The Matsés Comprehensive Herpetological Inventory aims to document the identity and location of the region’s reptiles and amphibians, especially the presence of lesser-known species, by piloting the use of smartphone cameras by the people who live in this forest.
Each field team pairs the knowledge the participating elder has gained from his decades of living in the rainforest with the enthusiasm and greater technological savvy of the boys and girls of his village. Although the Matsés elders don’t have an interest in using the phone cameras themselves, said David Fleck, field coordinator for the non-profit Acaté Amazon Conservation, “the younger Matsés team members are quite adept at using them and work in the project as principal photographers and to record the elders’ knowledge.”
Many young Matsés already own cheap cellphones, Fleck told Mongabay, even though they lack coverage in their villages and across most of their territory. They use the phones to share and listen to music, watch short videos, and take and store photos.
The elders and youths capture, photograph and release the animals, and they share the images with the North American scientists.
José Padial, a herpetologist and research associate at the New York-based American Museum of Natural History, told Mongabay he had received many interesting pictures from the Matsés and had begun to work on identifying them. “Some of them were readily identifiable,” he said, “others are part of species complexes … we know they are new species, yet we need to do quite a lot of work to know what is what.”
The most striking, he said, was a new species of Hypsiboas, “a beautiful treefrog that belongs to … a small group of frogs with bright light green transparent skins — you can see some of their organs through the skin — that live through the lowland Amazonian forests.

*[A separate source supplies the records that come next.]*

(** * XAUUSD real-time market analysis system: a shallow embedding

    The development follows the Python sources:
    - [technical_analysis.py] (class [TechnicalAnalyzer]): RSI, moving
      averages, level clustering, support / resistance detection, pivot
      points, the timeframe analysis and the volume profile;
    - [data_fetcher.py] (classes [TwelveDataFetcher], [FREDFetcher],
      [ForexFactoryFetcher], [MarketDataAggregator]): the HTTP fetchers,
      the FRED readings, the sample calendar, the TTL cache wrapper and the
      fetch groups;
    - [market_analysis.py] (class [MarketAnalysisEngine]): sessions,
      correlation analysis, the primary-driver classification, momentum,
      alerts and the snapshot;
    - [config.py]: the constants.

    Conventions.  Python floats are rationals ([Q]).  Where a result
    depends on rounding (the level clustering, the moving average, the
    pivot points and the yield-curve spread), every float operation is
    followed by [Py.round], the rounding to the nearest binary64 value,
    ties to even; overflow and subnormal numbers are not modelled, prices
    being far from both.  Elsewhere the arithmetic is exact and the
    numbers of a reading are the floats the fields convert to.  Python
    exceptions are explicit: a function that can
    raise returns a [Py.result].  Code with effects (HTTP requests, sleeps,
    the cache dictionaries) is written in a state monad over the part of the
    world it touches.  Part I holds the definitions, Parts II and III the
    theorems. *)

From Stdlib Require Import QArith Qabs Qround Qpower Lqa ZArith List Sorted Permutation Lia.
From stdpp Require Import gmap strings list.

(** * Part I: the model *)

(** ** Python runtime *)

Module Py.

Local Open Scope Q_scope.

Inductive exn : Type :=
| ZeroDivisionError
| ValueError
| IndexError
| HTTPError
| TypeError
| ConnectionError
| KeyError
| AttributeError.

Inductive result (A : Type) : Type :=
| Ok (a : A)
| Raise (e : exn).
Arguments Ok {A} a.
Arguments Raise {A} e.

Definition bind {A B} (r : result A) (k : A -> result B) : result B :=
  match r with
  | Ok a => k a
  | Raise e => Raise e
  end.

(** [a / b] on numbers: division by zero raises. *)
Definition div (a b : Q) : result Q :=
  if Qeq_bool b 0 then Raise ZeroDivisionError else Ok (a / b).

(** [max(a, b)] of two arguments: the first one unless the second is
    strictly larger. *)
Definition max2 (a b : Q) : Q :=
  if Qlt_le_dec a b then b else a.

Definition gtb (a b : Q) : bool := negb (Qle_bool a b).
Definition ltb (a b : Q) : bool := negb (Qle_bool b a).

(** [sum(l)]: left fold starting from 0. *)
Definition sum (l : list Q) : Q := fold_left Qplus l 0.

(** [l[k:]] for a signed index [k]: a negative index counts from the end,
    and both ends are clamped. *)
Definition slice_from {A} (k : Z) (l : list A) : list A :=
  let n := Z.of_nat (length l) in
  let start := if (k <? 0)%Z then Z.max (n + k) 0 else Z.min k n in
  drop (Z.to_nat start) l.

(** [l[:n]] for a non-negative literal [n]. *)
Definition slice_to {A} (n : nat) (l : list A) : list A := take n l.

(** [sorted(l)] and [sorted(l, reverse=True)]: a stable sort, written as
    insertion of each element in front of the first element it does not
    follow. *)
Fixpoint insert_by {A} (leb : A -> A -> bool) (x : A) (l : list A) : list A :=
  match l with
  | [] => [x]
  | y :: l' => if leb x y then x :: y :: l' else y :: insert_by leb x l'
  end.

Fixpoint sort_by {A} (leb : A -> A -> bool) (l : list A) : list A :=
  match l with
  | [] => []
  | x :: l' => insert_by leb x (sort_by leb l')
  end.

Definition sorted (l : list Q) : list Q := sort_by Qle_bool l.
Definition sorted_reverse (l : list Q) : list Q :=
  sort_by (fun a b => Qle_bool b a) l.

(** [max(l)] and [min(l)] of a list: [ValueError] on the empty list, the
    first extremal element otherwise. *)
Definition max_list (l : list Q) : result Q :=
  match l with
  | [] => Raise ValueError
  | x :: l' => Ok (fold_left max2 l' x)
  end.

Definition min2 (a b : Q) : Q :=
  if Qlt_le_dec b a then b else a.

Definition min_list (l : list Q) : result Q :=
  match l with
  | [] => Raise ValueError
  | x :: l' => Ok (fold_left min2 l' x)
  end.

(** Binary64 arithmetic.  A float is a rational [m * 2^e] with
    [|m| <= 2^53]; [round] is rounding to the nearest float, ties to the
    even significand.  The exponent range (overflow to infinity,
    subnormals) is not modelled. *)
Definition pow2 (e : Z) : Q := 2 ^ e.

(** [floor(log2 x)] of a positive rational. *)
Definition ilog2 (x : Q) : Z :=
  let k := (Z.log2 (Qnum x) - Z.log2 (Z.pos (Qden x)))%Z in
  if Qle_bool (pow2 k) x then k else (k - 1)%Z.

Definition round_half_even (y : Q) : Z :=
  let f := Qfloor y in
  match Qcompare (y - inject_Z f) (1 # 2) with
  | Lt => f
  | Gt => (f + 1)%Z
  | Eq => if Z.even f then f else (f + 1)%Z
  end.

Definition round_pos (x : Q) : Q :=
  let e := (ilog2 x - 52)%Z in
  inject_Z (round_half_even (x / pow2 e)) * pow2 e.

Definition round (x : Q) : Q :=
  match Qcompare x 0 with
  | Eq => 0
  | Gt => Qred (round_pos x)
  | Lt => Qred (- round_pos (- x))
  end.

(** The unit roundoff [2^-53] and the test of being a float. *)
Definition unit_roundoff : Q := pow2 (-53).

Definition is_float (x : Q) : bool := Qeq_bool (round x) x.

(** [a + b], [a - b], [a * b] on floats, [a / b] by a non-zero literal,
    and [a / b] in general. *)
Definition fadd (a b : Q) : Q := round (a + b).
Definition fsub (a b : Q) : Q := round (a - b).
Definition fmul (a b : Q) : Q := round (a * b).
Definition fquot (a b : Q) : Q := round (a / b).

Definition float_div (a b : Q) : result Q :=
  if Qeq_bool b 0 then Raise ZeroDivisionError else Ok (round (a / b)).

(** [sum(l)] on floats: the additions from left to right, each rounded
    (the built-in [sum] of CPython up to 3.11). *)
Definition float_sum (l : list Q) : Q := fold_left fadd l 0.

(** A loop whose body can raise. *)
Fixpoint foldM {A B} (f : A -> B -> result A) (a : A) (l : list B) : result A :=
  match l with
  | [] => Ok a
  | b :: l' => bind (f a b) (fun a' => foldM f a' l')
  end.

End Py.

Notation "'let!' x ':=' c1 'in' c2" := (Py.bind c1 (fun x => c2))
  (at level 10, x name, c1 at level 100, c2 at level 200).

(** ** [config.py] *)

Module config.

Definition SYMBOL : string := "XAU/USD".
Definition TIMEFRAMES : list string := ["15min"; "1h"; "4h"].

(** [CORRELATION_SYMBOLS]: display name -> provider symbol, in the order of
    the dict literal. *)
Definition CORRELATION_SYMBOLS : list (string * string) :=
  [("EUR/USD", "EUR/USD"); ("USD/JPY", "USD/JPY");
   ("GBP/USD", "GBP/USD"); ("BTC/USD", "BTC/USD")].

Definition RSI_PERIOD : Z := 14.
Definition RSI_OVERBOUGHT : Q := 70.
Definition RSI_OVERSOLD : Q := 30.

(** [CACHE_TTL], in seconds. *)
Definition CACHE_TTL_PRICE_DATA : Q := 300.
Definition CACHE_TTL_QUOTE : Q := 30.
Definition CACHE_TTL_NEWS : Q := 3600.
Definition CACHE_TTL_CORRELATION : Q := 60.

(** Further constants of [config.py]. *)
Definition MA_PERIODS : list Z := [50; 200]%Z.
Definition ALERT_PROXIMITY_PERCENT : Q := 0.2.
Definition VOLUME_LOOKBACK_DAYS : Z := 20.
Definition HIGH_VOLUME_THRESHOLD : Q := 1.5.
Definition YIELD_ALERT_BPS : Q := 5.

(** [SESSIONS]: name, start and end as "HH:MM" strings, in the order of
    the dict literal. *)
Definition SESSIONS : list (string * (string * string)) :=
  [("ASIAN", ("00:00", "09:00"));
   ("LONDON", ("08:00", "17:00"));
   ("NY", ("13:00", "22:00"))].

End config.

(** ** [technical_analysis.py]: class [TechnicalAnalyzer] *)

Module TechnicalAnalyzer.

Local Open Scope Q_scope.

Record Candle : Type := mkCandle {
  datetime : Z;
  open : Q;
  high : Q;
  low : Q;
  close : Q;
  volume : Q
}.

The Matsés found individuals of a species that was not known to me or my colleagues.”
The Matsés have also found a new species of salamander in the genus Bolitoglossa, several records of species in new areas, and the species of toad that bears their name: Amazophrynella matses.
A long-term inventory
The Matsés territory is vast, extending more than 12,000 square kilometers (4,600 square miles) — an area twice the size of Everglades National Park — and comprises a mix of ecosystems, including upland and floodplain forests, swamps, and the largest expanse of white-sand forest in the Amazon. This unique forest type supports numerous species that specialize on white-sand forests or other nutrient-poor forest types in the Amazon.
The different vegetation and soil types imply a diversity of animal species, so to ensure they sample a representative range of localities, the project leaders want to expand the inventory to additional villages.
The strategy for this long-term inventory of the region’s herpetofauna is to complement what is known about it from rapid ecological assessments by academic scientists. Rapid assessments gather data on a particular site’s ecologically significant biological components where time and resources are limited. They cover small areas of one to several hectares (~2.5 to 10 acres) intensively and can last as little as one week.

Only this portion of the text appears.